- EXERCISE DESCRIPTION -
Only the lines from the opening of the material through the one containing "queries tr = [] \/" should be reproduced, each exactly as it stands.
____________
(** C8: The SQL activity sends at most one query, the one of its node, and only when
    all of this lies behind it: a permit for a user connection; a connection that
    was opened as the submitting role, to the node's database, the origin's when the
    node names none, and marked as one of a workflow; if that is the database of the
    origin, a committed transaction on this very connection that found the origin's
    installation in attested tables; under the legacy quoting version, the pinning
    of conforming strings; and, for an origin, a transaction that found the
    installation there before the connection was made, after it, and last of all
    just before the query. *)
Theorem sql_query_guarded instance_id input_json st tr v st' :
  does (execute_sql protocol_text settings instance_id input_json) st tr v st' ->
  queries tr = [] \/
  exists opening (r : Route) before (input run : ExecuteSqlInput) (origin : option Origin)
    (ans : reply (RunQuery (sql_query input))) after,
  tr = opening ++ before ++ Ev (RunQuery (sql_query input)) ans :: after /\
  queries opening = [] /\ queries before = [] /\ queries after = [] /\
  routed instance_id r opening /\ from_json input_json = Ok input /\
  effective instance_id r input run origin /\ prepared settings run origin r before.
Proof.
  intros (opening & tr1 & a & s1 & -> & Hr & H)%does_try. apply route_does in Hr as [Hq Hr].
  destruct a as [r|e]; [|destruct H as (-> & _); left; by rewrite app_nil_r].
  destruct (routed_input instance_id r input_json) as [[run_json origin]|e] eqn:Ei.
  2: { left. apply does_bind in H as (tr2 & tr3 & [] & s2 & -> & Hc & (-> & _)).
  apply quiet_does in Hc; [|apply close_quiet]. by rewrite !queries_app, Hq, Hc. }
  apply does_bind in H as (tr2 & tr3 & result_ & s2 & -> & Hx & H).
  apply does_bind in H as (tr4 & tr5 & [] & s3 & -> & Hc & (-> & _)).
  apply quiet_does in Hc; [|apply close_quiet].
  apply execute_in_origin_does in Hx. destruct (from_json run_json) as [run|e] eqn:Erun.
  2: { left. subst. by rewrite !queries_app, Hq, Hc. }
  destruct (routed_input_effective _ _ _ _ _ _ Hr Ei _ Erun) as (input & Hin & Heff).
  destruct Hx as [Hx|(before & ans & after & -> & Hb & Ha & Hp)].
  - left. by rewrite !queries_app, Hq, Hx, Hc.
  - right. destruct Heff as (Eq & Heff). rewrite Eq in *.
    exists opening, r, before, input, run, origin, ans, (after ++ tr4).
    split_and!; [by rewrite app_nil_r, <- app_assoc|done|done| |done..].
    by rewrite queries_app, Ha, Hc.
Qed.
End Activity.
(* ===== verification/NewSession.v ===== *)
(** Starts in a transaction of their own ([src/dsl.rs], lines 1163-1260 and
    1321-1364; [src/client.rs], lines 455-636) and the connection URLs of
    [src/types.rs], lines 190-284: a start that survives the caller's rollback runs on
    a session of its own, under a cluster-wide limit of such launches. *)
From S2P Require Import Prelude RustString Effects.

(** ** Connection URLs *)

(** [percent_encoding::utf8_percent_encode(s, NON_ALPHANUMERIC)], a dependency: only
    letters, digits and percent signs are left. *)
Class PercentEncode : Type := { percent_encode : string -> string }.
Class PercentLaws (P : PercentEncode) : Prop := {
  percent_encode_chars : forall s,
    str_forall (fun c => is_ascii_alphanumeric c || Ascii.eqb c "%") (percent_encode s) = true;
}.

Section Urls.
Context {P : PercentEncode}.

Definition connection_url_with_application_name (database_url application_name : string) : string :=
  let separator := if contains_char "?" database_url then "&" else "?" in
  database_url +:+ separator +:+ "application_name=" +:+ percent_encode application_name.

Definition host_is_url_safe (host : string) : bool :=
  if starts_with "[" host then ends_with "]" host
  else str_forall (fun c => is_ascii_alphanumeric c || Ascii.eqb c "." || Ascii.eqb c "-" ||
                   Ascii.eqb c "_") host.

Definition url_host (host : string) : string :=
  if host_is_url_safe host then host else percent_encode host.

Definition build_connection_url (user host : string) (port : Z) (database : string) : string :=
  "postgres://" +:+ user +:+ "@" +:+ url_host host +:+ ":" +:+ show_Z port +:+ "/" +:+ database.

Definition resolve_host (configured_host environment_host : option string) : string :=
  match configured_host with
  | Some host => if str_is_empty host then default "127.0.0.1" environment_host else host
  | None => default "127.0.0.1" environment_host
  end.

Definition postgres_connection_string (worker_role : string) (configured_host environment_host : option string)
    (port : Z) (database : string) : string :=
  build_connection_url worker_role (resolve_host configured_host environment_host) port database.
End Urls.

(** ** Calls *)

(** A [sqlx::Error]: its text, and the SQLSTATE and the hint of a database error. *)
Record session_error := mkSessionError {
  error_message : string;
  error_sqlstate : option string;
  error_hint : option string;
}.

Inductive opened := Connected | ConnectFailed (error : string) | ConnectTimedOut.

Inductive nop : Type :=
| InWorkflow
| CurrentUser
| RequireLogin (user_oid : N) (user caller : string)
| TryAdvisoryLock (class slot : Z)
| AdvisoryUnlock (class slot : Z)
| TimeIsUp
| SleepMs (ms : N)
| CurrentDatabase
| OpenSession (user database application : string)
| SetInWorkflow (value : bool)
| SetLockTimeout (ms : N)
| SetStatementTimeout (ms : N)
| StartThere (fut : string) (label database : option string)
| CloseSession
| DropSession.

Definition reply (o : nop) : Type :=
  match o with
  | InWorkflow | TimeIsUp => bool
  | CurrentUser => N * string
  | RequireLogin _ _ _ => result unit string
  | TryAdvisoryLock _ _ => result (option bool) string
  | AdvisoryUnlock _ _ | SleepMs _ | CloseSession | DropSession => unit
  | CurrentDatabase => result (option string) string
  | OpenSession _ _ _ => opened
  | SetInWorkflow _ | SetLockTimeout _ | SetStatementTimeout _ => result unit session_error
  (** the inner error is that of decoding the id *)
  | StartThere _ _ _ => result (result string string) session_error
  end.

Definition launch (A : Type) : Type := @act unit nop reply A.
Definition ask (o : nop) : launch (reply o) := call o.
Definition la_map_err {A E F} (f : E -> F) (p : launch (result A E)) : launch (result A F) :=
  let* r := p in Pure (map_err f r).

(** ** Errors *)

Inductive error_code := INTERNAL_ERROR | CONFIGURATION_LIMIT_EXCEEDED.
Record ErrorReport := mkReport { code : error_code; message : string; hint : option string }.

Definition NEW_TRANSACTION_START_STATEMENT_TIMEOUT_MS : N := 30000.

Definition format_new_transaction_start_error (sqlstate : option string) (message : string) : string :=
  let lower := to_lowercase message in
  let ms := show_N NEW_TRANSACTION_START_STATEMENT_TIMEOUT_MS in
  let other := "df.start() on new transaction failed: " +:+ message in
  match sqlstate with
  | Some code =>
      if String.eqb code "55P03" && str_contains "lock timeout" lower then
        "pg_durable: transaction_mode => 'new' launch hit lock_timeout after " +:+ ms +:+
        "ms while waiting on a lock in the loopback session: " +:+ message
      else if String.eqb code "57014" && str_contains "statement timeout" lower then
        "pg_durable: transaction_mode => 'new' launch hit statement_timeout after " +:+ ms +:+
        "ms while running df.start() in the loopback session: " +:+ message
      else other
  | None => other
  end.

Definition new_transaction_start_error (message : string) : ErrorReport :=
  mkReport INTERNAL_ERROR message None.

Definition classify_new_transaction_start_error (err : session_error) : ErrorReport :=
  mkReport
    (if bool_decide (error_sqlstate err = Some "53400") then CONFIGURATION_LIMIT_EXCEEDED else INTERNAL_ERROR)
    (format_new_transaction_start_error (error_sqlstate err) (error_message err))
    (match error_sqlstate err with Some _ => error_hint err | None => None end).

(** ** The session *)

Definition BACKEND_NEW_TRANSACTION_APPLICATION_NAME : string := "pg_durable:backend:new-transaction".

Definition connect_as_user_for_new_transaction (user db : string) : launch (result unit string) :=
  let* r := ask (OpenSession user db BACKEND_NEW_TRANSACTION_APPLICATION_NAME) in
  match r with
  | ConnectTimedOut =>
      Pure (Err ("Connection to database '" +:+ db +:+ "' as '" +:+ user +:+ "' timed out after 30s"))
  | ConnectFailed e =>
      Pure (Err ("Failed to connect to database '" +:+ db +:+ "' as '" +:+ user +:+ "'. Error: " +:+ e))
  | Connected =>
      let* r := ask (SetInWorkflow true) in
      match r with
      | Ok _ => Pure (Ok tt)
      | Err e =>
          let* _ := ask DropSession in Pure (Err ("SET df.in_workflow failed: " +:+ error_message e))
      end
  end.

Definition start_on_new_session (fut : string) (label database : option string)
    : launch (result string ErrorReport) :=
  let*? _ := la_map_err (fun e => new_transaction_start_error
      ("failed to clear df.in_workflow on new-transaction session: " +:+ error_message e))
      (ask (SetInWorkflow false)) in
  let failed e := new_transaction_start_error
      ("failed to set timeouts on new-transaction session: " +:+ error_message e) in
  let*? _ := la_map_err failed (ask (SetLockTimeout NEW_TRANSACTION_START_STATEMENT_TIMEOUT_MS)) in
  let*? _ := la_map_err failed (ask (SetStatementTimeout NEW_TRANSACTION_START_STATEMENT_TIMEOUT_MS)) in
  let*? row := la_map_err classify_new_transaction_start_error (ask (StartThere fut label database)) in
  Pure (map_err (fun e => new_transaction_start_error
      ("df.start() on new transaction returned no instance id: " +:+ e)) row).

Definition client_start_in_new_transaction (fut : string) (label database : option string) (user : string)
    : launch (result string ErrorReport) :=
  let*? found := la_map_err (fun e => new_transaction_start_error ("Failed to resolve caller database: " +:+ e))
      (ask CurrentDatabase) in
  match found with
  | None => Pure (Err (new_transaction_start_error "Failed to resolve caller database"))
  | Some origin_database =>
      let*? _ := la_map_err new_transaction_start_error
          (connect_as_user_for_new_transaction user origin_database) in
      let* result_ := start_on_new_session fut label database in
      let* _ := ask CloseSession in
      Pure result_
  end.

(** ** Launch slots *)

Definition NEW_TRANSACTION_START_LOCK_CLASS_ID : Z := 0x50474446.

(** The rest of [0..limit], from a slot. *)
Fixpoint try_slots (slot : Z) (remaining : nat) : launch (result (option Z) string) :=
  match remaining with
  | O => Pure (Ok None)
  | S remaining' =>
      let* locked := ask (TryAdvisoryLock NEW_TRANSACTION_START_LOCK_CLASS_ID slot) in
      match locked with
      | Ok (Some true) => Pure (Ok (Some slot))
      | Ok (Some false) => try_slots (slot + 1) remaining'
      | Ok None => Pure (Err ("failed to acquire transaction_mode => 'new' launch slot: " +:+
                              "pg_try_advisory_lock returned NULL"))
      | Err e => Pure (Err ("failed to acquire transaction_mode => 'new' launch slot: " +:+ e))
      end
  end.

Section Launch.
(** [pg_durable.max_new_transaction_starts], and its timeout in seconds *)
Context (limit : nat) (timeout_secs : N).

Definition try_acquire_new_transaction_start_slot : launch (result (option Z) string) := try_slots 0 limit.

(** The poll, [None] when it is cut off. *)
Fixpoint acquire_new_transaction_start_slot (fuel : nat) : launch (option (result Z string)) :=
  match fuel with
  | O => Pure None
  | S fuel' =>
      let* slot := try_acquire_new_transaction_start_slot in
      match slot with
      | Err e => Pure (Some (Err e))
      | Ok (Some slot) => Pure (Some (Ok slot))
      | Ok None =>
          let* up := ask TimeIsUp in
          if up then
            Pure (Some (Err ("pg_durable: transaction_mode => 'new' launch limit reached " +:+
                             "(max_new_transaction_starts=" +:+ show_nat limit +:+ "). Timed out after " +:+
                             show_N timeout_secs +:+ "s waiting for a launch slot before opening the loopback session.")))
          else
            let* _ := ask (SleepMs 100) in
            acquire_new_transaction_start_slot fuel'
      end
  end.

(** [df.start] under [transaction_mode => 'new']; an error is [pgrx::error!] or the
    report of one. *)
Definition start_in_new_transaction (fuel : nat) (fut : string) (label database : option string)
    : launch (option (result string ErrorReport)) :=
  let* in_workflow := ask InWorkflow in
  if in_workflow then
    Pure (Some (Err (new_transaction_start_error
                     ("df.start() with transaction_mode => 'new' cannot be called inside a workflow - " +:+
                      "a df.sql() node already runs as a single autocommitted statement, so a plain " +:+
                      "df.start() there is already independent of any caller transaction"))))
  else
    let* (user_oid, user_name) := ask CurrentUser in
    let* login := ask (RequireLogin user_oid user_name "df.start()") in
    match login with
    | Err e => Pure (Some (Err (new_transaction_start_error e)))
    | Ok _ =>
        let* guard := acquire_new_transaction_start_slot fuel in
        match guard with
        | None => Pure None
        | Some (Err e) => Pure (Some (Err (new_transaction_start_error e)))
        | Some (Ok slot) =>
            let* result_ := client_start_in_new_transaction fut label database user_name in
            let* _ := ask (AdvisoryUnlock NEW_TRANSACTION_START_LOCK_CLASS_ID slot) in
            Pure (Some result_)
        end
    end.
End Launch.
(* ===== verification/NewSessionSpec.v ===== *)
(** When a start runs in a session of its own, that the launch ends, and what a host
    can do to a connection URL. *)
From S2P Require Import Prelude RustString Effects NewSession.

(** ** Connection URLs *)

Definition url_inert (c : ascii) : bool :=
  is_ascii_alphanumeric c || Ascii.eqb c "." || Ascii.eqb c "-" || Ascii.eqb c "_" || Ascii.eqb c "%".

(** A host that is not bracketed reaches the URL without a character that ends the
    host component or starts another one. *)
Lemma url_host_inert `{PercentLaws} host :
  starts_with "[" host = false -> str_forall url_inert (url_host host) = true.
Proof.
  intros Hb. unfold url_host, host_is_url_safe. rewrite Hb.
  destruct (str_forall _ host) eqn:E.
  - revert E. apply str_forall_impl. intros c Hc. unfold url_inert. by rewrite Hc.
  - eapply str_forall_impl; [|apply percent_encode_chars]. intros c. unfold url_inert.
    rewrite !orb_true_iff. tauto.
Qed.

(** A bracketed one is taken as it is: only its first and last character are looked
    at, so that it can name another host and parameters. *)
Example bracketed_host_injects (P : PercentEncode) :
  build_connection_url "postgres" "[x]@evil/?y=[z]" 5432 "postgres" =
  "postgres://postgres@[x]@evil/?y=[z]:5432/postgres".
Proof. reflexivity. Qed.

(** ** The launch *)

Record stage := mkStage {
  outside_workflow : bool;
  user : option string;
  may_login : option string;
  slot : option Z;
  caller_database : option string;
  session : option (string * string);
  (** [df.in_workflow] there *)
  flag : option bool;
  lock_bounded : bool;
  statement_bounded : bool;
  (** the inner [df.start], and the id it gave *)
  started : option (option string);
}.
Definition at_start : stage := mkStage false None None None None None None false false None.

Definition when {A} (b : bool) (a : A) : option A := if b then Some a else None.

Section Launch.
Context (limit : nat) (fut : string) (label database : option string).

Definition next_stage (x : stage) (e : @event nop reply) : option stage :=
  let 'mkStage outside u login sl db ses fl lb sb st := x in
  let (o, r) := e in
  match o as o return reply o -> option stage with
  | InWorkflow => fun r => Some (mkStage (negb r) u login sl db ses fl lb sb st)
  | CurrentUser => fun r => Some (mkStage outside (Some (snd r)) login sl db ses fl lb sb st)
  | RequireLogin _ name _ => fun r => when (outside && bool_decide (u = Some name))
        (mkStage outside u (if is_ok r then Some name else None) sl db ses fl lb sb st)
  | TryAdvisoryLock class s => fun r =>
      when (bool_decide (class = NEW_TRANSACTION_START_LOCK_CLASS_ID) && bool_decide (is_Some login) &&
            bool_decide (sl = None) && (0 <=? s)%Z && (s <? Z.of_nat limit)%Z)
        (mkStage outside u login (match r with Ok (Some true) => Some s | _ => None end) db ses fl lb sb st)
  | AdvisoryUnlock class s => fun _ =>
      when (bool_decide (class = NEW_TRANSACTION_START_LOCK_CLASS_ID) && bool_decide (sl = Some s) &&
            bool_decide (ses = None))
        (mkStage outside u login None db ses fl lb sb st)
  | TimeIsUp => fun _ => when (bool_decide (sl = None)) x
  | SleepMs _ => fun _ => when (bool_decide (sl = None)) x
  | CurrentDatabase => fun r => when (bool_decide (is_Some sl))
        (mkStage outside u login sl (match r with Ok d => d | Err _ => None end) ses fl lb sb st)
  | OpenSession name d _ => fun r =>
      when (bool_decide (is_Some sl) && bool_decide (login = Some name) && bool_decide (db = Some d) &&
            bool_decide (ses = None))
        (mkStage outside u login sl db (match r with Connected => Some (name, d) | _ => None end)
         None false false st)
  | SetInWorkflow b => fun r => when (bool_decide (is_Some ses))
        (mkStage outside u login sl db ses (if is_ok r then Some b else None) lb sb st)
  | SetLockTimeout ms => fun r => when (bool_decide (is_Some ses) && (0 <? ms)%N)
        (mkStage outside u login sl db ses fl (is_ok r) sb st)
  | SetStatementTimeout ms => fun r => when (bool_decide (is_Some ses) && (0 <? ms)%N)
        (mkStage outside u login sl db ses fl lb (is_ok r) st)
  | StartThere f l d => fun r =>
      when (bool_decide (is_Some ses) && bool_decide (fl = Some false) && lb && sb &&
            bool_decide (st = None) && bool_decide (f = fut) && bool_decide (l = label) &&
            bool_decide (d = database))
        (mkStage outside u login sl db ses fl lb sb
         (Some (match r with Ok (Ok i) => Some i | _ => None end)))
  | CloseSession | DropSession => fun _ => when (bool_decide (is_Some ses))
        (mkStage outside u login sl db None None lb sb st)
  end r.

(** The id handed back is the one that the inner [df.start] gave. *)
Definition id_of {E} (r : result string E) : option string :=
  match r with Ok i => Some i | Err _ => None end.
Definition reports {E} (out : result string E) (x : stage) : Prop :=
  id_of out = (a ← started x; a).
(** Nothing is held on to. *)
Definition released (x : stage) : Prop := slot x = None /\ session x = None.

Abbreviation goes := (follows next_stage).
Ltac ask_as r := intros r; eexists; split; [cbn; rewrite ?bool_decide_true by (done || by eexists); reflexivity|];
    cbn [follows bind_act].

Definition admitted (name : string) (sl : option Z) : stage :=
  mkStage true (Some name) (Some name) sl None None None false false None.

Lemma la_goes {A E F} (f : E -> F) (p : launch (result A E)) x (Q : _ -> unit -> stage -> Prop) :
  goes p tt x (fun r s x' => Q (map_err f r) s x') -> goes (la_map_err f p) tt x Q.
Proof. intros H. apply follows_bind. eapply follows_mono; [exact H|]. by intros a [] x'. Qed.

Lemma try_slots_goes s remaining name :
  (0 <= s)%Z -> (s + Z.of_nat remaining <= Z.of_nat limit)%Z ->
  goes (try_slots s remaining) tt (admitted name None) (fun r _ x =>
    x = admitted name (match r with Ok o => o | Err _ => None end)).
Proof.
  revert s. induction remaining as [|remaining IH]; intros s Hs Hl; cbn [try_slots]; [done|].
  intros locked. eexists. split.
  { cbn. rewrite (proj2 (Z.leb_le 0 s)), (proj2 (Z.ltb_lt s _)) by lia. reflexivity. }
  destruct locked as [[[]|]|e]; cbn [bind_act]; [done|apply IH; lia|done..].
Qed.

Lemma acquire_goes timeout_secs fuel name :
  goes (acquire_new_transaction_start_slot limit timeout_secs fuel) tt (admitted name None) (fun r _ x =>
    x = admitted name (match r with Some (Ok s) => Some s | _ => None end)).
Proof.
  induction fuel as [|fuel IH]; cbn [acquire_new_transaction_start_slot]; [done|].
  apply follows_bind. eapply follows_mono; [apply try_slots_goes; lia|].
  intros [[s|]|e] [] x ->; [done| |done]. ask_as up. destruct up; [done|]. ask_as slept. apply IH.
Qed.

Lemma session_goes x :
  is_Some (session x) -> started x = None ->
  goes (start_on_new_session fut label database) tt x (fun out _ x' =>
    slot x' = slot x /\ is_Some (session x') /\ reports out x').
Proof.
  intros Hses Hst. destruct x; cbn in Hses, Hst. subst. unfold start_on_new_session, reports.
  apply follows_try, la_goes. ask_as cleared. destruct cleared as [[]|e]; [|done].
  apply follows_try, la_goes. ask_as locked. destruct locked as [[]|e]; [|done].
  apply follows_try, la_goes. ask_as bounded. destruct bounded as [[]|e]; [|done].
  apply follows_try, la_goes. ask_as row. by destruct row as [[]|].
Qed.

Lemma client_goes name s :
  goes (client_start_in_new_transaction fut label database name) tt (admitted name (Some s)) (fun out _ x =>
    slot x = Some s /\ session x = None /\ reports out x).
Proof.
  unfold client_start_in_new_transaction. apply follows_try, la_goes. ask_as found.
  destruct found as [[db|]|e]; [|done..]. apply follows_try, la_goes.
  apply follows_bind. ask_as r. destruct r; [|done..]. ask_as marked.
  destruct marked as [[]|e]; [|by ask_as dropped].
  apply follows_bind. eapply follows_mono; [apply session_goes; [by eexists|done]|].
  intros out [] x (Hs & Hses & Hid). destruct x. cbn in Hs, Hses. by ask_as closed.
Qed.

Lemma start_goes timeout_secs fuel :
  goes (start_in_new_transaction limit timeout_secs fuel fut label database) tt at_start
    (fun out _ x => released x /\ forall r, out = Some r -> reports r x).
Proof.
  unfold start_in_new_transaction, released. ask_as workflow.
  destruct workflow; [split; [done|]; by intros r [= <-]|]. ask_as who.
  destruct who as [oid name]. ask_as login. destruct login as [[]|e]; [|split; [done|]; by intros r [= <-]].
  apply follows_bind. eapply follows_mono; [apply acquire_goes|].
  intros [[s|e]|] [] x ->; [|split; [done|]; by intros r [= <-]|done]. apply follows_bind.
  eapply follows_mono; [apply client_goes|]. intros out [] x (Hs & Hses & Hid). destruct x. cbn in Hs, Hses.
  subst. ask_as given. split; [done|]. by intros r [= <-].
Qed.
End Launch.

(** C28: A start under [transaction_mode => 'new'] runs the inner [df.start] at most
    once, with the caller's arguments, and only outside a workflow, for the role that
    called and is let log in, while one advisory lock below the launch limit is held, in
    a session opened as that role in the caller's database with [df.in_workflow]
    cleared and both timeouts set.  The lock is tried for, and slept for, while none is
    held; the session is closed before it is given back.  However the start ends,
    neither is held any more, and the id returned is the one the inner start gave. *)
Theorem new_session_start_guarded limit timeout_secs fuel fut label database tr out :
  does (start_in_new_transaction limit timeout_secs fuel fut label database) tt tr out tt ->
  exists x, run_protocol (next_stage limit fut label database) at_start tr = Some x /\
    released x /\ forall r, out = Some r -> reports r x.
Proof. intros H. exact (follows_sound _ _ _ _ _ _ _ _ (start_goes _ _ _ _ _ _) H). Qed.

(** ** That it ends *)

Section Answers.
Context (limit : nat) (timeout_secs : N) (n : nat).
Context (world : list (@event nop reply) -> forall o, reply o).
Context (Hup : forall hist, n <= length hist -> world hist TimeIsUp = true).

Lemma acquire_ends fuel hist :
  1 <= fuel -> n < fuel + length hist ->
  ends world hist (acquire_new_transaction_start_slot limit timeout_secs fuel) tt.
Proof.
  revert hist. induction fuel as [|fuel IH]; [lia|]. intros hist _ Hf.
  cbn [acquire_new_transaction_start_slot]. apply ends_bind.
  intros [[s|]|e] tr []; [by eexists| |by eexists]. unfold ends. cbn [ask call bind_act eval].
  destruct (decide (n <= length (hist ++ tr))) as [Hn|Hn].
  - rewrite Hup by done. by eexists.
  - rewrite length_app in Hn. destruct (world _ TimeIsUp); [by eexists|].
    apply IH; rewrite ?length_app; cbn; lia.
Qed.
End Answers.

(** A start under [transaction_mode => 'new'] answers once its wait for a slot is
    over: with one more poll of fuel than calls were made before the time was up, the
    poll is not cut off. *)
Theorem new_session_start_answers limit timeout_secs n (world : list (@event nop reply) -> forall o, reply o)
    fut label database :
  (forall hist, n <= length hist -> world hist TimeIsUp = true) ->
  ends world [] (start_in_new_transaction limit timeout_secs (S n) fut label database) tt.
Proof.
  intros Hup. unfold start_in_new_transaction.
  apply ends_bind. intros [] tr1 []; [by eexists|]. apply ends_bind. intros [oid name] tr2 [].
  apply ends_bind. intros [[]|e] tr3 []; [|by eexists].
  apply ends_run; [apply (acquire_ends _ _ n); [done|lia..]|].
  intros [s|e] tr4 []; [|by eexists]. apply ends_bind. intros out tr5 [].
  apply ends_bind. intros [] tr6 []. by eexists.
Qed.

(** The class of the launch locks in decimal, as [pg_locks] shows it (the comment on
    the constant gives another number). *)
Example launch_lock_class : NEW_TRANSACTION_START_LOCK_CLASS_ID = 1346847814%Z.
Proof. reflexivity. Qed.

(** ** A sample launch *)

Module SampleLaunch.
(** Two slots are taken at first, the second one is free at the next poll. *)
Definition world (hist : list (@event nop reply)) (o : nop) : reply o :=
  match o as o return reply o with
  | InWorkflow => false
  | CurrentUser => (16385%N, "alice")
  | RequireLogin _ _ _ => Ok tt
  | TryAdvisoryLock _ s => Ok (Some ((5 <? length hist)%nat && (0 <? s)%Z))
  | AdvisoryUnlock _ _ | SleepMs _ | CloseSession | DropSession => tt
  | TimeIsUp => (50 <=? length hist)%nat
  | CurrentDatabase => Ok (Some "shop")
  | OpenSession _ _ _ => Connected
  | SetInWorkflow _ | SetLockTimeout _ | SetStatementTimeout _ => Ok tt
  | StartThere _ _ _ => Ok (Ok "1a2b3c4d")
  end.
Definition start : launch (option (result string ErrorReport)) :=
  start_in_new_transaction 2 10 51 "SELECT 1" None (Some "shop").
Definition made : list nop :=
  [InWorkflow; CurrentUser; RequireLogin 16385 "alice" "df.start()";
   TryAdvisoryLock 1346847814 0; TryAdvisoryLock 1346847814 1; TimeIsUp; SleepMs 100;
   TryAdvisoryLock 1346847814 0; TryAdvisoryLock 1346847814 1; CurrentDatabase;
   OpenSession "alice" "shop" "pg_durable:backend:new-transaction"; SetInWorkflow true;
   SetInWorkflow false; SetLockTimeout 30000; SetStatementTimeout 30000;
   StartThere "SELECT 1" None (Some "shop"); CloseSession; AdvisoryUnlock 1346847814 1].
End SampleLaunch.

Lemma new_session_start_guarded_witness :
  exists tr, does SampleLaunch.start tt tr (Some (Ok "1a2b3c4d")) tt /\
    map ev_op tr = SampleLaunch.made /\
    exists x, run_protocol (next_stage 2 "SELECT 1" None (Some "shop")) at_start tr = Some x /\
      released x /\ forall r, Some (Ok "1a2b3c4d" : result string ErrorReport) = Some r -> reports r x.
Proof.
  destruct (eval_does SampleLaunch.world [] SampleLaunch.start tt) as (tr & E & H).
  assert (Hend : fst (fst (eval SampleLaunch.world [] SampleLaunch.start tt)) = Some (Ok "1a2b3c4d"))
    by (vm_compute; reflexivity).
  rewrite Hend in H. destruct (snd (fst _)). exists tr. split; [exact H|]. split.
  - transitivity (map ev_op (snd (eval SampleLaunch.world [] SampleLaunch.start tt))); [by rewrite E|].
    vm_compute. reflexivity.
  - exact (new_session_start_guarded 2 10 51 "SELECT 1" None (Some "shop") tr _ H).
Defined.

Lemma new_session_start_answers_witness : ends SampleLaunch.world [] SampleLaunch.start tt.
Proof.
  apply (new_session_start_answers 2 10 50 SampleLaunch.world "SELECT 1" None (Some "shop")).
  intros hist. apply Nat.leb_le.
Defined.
____________
- SOLUTION TO THE EXERCISE -
(** C8: The SQL activity sends at most one query, the one of its node, and only when
    all of this lies behind it: a permit for a user connection; a connection that
    was opened as the submitting role, to the node's database, the origin's when the
    node names none, and marked as one of a workflow; if that is the database of the
    origin, a committed transaction on this very connection that found the origin's
    installation in attested tables; under the legacy quoting version, the pinning
    of conforming strings; and, for an origin, a transaction that found the
    installation there before the connection was made, after it, and last of all
    just before the query. *)
Theorem sql_query_guarded instance_id input_json st tr v st' :
  does (execute_sql protocol_text settings instance_id input_json) st tr v st' ->
  queries tr = [] \/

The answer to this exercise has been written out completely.